If you include long-term "discouraged workers" (people who are no longer looking for work and who are not counted in our official unemployment rate), then the actual number of jobless Americans is now over 20 percent. Obviously people who lack jobs are going to have a very high rate of poverty

The job market is like a game of musical chairs. There are fewer chairs (jobs) than there are players (job seekers). Even if we give all the players an equal chance to get into a chair, there will always be some losers. You could train some players to be better at the game, but this would only change who the winners are -- the number of losers would remain the same.
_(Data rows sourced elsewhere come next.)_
Lemma named_spec name i : named name i = bool_decide (name_of i = Ok name).
Proof.
  unfold named, target_name_of. change (target_index definition i) with (turn i). by destruct (prepared_targets !! turn i).
Qed.

Lemma tally_add draws name index latency attempt n m s p a u :
  name_of index = Ok name -> _Metrics.add draws name latency attempt (Shared.metrics s) = (Ok n, m) ->
  tally s (index :: p) (index :: a) u ->
  tally (set_metrics m s) p a (match response_callback with Some _ => n :: u | None => u end).
Proof.
  intros Hname Hadd (recorded & order & chunks & Hn & Hp & Ho & Hc & Hsent & Ht & Htargets & Hlog). revert Hadd. unfold _Metrics.add.
  destruct (_Metrics.add_target _ _ _) as [targets|] eqn:Ea; [| done]. intros [= <- <-]. exists (recorded ++ [index]), order, chunks.
  cbn [set_metrics Shared.sequence Shared.metrics Shared.world _Metrics._all _Metrics._targets _MetricValues.add _MetricValues.total].
  rewrite length_app, Ht. split_and!; [done | | | done | done | cbn; lia | |].
  - rewrite <- Hp, <- app_assoc. done.
  - rewrite Ho, <- app_assoc. done.
  - intros name' v. rewrite (add_target_assoc _ _ _ _ Ea), count_if_app, named_spec, Hname. destruct (decide (name' = name)) as [->|Hne].
    + rewrite !bool_decide_true by done. intros Hv. apply fmap_Some in Hv as (v' & Ev & ->). rewrite <- (Htargets name v' Ev). done.
    + rewrite !bool_decide_false by congruence. intros Hv. rewrite <- (Htargets name' v Hv). lia.
  - intros Hcb. destruct Hcb as [f ->]. replace (Z.of_nat (length recorded + length [index])) with (Z.of_nat (length recorded) + 1)%Z
      by (cbn; lia). rewrite seqZ_snoc by lia. rewrite <- Hlog by done.
    rewrite <- Permutation_middle, Permutation_cons_append. by rewrite (Z.add_comm 1).
Qed.

Lemma tally_report s p a u item : tally s p a (ResponseItem.sequence item :: u) ->
  match response_callback with
  | Some f => tally (Shared.mk (Shared.sequence s) (Shared.metrics s) (Shared.entropy s) (f item (Shared.world s)).2 (Shared.cancelled s)) p a u
  | None => tally s p a u
  end.
Proof.
  intros (recorded & order & chunks & H1' & H2' & H3' & H4' & H5' & H6' & H7' & Hlog). pose proof response_kept as Hl.
  destruct response_callback as [f|] eqn:Ef; exists recorded, order, chunks.
  - destruct (Hl f eq_refl item (Shared.world s)) as [E1 E2]. cbn [Shared.world Shared.sequence Shared.metrics].
    rewrite E1, E2. split_and!; try done. intros _. rewrite <- Hlog by eauto. by rewrite <- app_assoc.
  - split_and!; try done. intros [? Hc]. congruence.
Qed.

Lemma step_tally o x s x' s' p a u : step o x s = (x', s') -> raised x' = false ->
  tally s (pending x ++ p) (answered x ++ a) (unreported x ++ u) -> tally s' (pending x' ++ p) (answered x' ++ a) (unreported x' ++ u).
Proof.
  destruct x; cbn [LoadTraffic.step].
  - intros [= <- <-]. by destruct (Shared.cancelled s).
  - destruct (count_reached definition s || deadline_passed definition deadline (now o)); intros [= <- <-]; [done |].
    intros _. apply tally_take.
  - destruct (request_once index s) as [r s1] eqn:E. pose proof (request_once_sent _ _ _ _ E) as [E4 Hr].
    apply request_once_counters in E as (E1 & E2 & E3). destruct Hr as [->|(requests & Hs & E5)]; [by intros [= <- <-] |].
    destruct r as [attempt|e]; intros [= <- <-]; [| destruct (is_template_error e); [| done]]; intros _; by eapply tally_send.
  - destruct (name_of index) as [name|] eqn:En; [| by intros [= <- <-]].
    destruct (_Metrics.add _ _ _ _ _) as [[n|] m] eqn:Ea; [| by intros [= <- <-]].
    intros [= <- <-] _ Ht. apply (tally_add _ _ _ _ _ _ _ _ _ _ _ En Ea) in Ht. destruct response_callback; exact Ht.
  - pose proof (tally_report s p a u item) as Hreport. destruct response_callback as [f|] eqn:Ef.
    + destruct (on_world (f item) s) as [r s1] eqn:E. apply on_callback in E as ->. intros [= <- <-].
      destruct r; [| done]. intros _. exact Hreport.
    + intros [= <- <-] _. exact Hreport.
  - destruct (_Metrics.periodic_snapshot _ _) as [snapshot m] eqn:E. intros [= <- <-] _.
    assert (m = _Metrics.mk (_Metrics._started (Shared.metrics s)) (_Metrics._all (Shared.metrics s)) (_Metrics._targets (Shared.metrics s))
      (_Metrics._scenarios (Shared.metrics s)) (_Metrics.successful_samples (Shared.metrics s)) (_Metrics.failed_samples (Shared.metrics s))
      (_Metrics._last_snapshot m)) as -> by (revert E; unfold _Metrics.periodic_snapshot; by case_match; intros [= <- <-]; destruct (Shared.metrics s)).
    intros Ht. destruct snapshot; exact Ht.
  - pose proof snapshot_kept as Hl. destruct snapshot_callback as [f|]; [| by intros [= <- <-]].
    destruct (Hl f eq_refl metrics (Shared.world s)) as [E1 E2].
    destruct (on_world (f metrics) s) as [r s1] eqn:E. apply on_callback in E as ->. intros [= <- <-].
    destruct r; [| done]. intros _. by apply tally_same.
  - intros [= <- <-] _. by destruct (count_reached definition s).
  - intros [= <- <-] _. by destruct (_ && _).
  - by intros [= <- <-].
  - by intros [= <- <-].
Qed.

(** The invariant of a test by count. *)
Definition settled_count (sys : shared * list worker) : Prop :=
  within sys.1 sys.2
  /\ ((forall e, Raised e ∉ sys.2) -> tally sys.1 (concat (map pending sys.2)) (concat (map answered sys.2)) (concat (map unreported sys.2))).

Lemma act_settled o i x s xs x' s' : counting definition = true ->
  settled_count (s, xs) -> xs !! i = Some x -> step o x s = (x', s') -> settled_count (s', <[i := x']> xs).
Proof.
  intros Hc [[Hs Hr] Ht] Hi Hstep. cbn [fst snd] in *. destruct (step_within _ _ _ _ _ Hc Hstep Hs) as (Hle & Hcan & Hret).
  split; [split; [cbn; lia |] |]; cbn [fst snd].
  - rewrite Hcan. intros Hno Hin. apply elem_of_list_insert in Hin as [E|Hin]; [| specialize (Hr Hno Hin); lia].
    destruct (Hret (eq_sym E)) as [->|[?|?]]; [| congruence | lia]. specialize (Hr Hno (list_elem_of_lookup_2 _ _ _ Hi)). lia.
  - intros Hno. assert (raised x' = false) as Hx'.
    { destruct x'; try done. exfalso. by eapply Hno, elem_of_updated. }
    assert (forall e, Raised e ∉ xs) as Hall.
    { intros e Hin. destruct (elem_of_update_other _ _ _ x' _ Hi Hin) as [<-|Hin']; [| by eapply Hno].
      cbn [LoadTraffic.step] in Hstep. injection Hstep as <- <-. done. }
    destruct (concat_update pending _ _ _ Hi) as (p & Hp & Hp'). destruct (concat_update answered _ _ _ Hi) as (a & Ha & Ha').
    destruct (concat_update unreported _ _ _ Hi) as (u & Hu & Hu').
    apply (tally_perm _ _ _ _ _ _ _ (symmetry (Hp' x')) (symmetry (Ha' x')) (symmetry (Hu' x'))).
    apply (step_tally _ _ _ _ _ _ _ _ Hstep Hx'). by apply (tally_perm _ _ _ _ _ _ _ Hp Ha Hu), Ht.
Qed.

Lemma initial_settled names started entropy w n : counting definition = true ->
  (0 < LoadTestRecord.request_count definition)%Z -> sent w = [] -> reports w = [] ->
  settled_count (initial_shared names started entropy w false, repeat Checking n).
Proof.
  intros Hc Hn Hsent Hlog. split; [split; [cbn; lia |] |]; cbn [fst snd].
  - intros _ Hin. exfalso. apply list_elem_of_In, repeat_spec in Hin. done.
  - intros _. assert (forall f : worker -> list Z, f Checking = [] -> concat (map f (repeat Checking n)) = []) as Hempty.
    { intros f Hf. induction n as [|n IH]; [done |]. cbn. by rewrite Hf, IH. }
    rewrite !Hempty by done. exists [], [], []. cbn. rewrite Hsent, Hlog. split_and!; try done.
    intros name v. induction names as [|m names IH]; cbn; [done |]. case_bool_decide; [by intros [= <-] | exact IH].
Qed.

(** What a test by count has done when its workers have returned. *)
Lemma counted_out names started entropy w n schedule :
  counting definition = true -> (0 < LoadTestRecord.request_count definition)%Z -> (0 < n)%nat -> sent w = [] -> reports w = [] ->
  let '(s, workers) := run_schedule step set_cancelled schedule
                         (initial_shared names started entropy w false, repeat Checking n) in
  let count := LoadTestRecord.request_count definition in
  (Shared.sequence s <= count)%Z
  /\ (Forall (fun x => x = Returned) workers -> Shared.cancelled s = false ->
      (exists order chunks, order ≡ₚ seqZ 0 count /\ Forall2 sends order chunks /\ sent (Shared.world s) = concat chunks)
      /\ _MetricValues.total (_Metrics._all (Shared.metrics s)) = count
      /\ (forall name v, assoc name (_Metrics._targets (Shared.metrics s)) = Some v ->
           _MetricValues.total v = count_if (named name) (seqZ 0 count))
      /\ (is_Some response_callback -> reports (Shared.world s) ≡ₚ seqZ 1 count)).
Proof.
  intros Hc Hpos Hn Hsent Hlog.
  assert (settled_count (run_schedule step set_cancelled schedule
    (initial_shared names started entropy w false, repeat Checking n))) as Hset.
  { apply schedule_invariant; [| intros; by eapply act_settled | by apply initial_settled].
    intros s xs [[Hs _] Ht]. split; [split; [exact Hs | done] | exact Ht]. }
  assert (length (run_schedule step set_cancelled schedule (initial_shared names started entropy w false, repeat Checking n)).2 = n) as Hlen.
  { apply (schedule_invariant _ _ (fun sys => length sys.2 = n)); [done | | by apply repeat_length].
    intros. cbn. by rewrite length_insert. }
  destruct (run_schedule _ _ _ _) as [s xs]. destruct Hset as [[Hs Hret] Ht]. cbn [fst snd] in *. cbv zeta. split; [exact Hs |].
  intros Hall Hno. assert (Returned ∈ xs) as Hin.
  { destruct xs as [|x xs]; cbn in Hlen; [lia |]. apply Forall_cons in Hall as [-> _]. left. }
  specialize (Hret Hno Hin). assert (Shared.sequence s = LoadTestRecord.request_count definition) as Hseq by lia.
  assert (forall f : worker -> list Z, f Returned = [] -> concat (map f xs) = []) as Hempty.
  { intros f Hf. clear -Hall Hf. induction Hall as [|x xs -> _ IH]; [done |]. cbn. by rewrite Hf, IH. }
  destruct Ht as (recorded & order & chunks & _ & Hp & Ho & Hchunks & Hall' & Htotal & Htargets & Hreports).
  { intros e Hin'. by apply (proj1 (Forall_forall _ _) Hall) in Hin'. }
  rewrite !Hempty, !app_nil_r in * by done. rewrite Hseq in Hp.
  assert (Z.of_nat (length recorded) = LoadTestRecord.request_count definition) as Hrec
    by (rewrite Hp, length_seqZ; lia).
  split_and!; [exists order, chunks; split; [by transitivity recorded | done] | by rewrite Htotal | | by rewrite <- Hrec].
  intros name v Hv. rewrite (Htargets name v Hv). by apply count_if_perm.
Qed.
End requests.

(** *** A world that keeps requests and reports *)

Section notes.
  Context {W : Type}.
  Notation noted := (list PinnedRequest.t * list Z * W)%type.

(** A network beside the notes, and the callbacks of the service. *)
Definition noting_network (inner : Network W) : Network noted := {|
  urlopen request s := let '(r, w) := urlopen request s.2 in (r, (s.1.1 ++ [request], s.1.2, w));
  is_urllib3_error := is_urllib3_error (Network := inner); is_requests_error := is_requests_error (Network := inner) |}.
Definition noting_report (f : ResponseItem.t -> M W unit) : ResponseItem.t -> M noted unit := fun item s =>
  let '(r, w) := f item s.2 in (r, (s.1.1, s.1.2 ++ [ResponseItem.sequence item], w)).
Definition noting_snapshot (f : list (string * pyval) -> M W unit) : list (string * pyval) -> M noted unit := fun metrics s =>
  let '(r, w) := f metrics s.2 in (r, (s.1, w)).

Lemma noting_tracked (inner : Network W) max_workers hosts response_callback snapshot_callback :
  Tracked (H4 := noting_network inner) (LoadTestExecutor.mk None max_workers hosts) (noting_report <$> response_callback)
    (noting_snapshot <$> snapshot_callback) (fun s => s.1.1) (fun s => s.1.2).
Proof.
  split; [done | | |].
  - intros request [[l m] w]. cbn. by destruct (urlopen request w).
  - intros f Hf m [[l r] w]. apply fmap_Some in Hf as (g & _ & ->). unfold noting_snapshot. cbn. by destruct (g m w).
  - intros f Hf item [[l r] w]. apply fmap_Some in Hf as (g & _ & ->). unfold noting_report. cbn. by destruct (g item w).
Qed.
End notes.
The other cause of poverty is the growth of jobs that do not pay enough to get out of poverty. The appalling fact is that a quarter of all jobs in this country pay less than $23,000 a year, which is the official poverty line for a family of four. So for millions of Americans, having a job is not enough for them to avoid poverty.

Giving more people a fair chance to succeed will do nothing to create more jobs or better paying jobs. Even if everyone in the U.S. were to earn a college degree, that would only mean that we would have more highly educated people in unemployment lines and serving us at McDonalds.

If we really want to reduce poverty, we need more government policies to encourage job creation. Some have suggested, for instance, a New Deal like job creation program to rebuild bridges, fix roads, improve parks, build low-cost housing, etc. And we need to improve wages. Raising the minimum wage would help on that score. Better yet would be government policies to encourage more unionization in the workplace and strengthen the bargaining power of workers.

Going back to the analogy of musical chairs, we need to quit focusing only on improving the chances of those playing the game, and actually change the game itself. We must add more chairs -- more jobs and higher paying jobs -- to decrease the number of people who must inevitably lose out in our economy.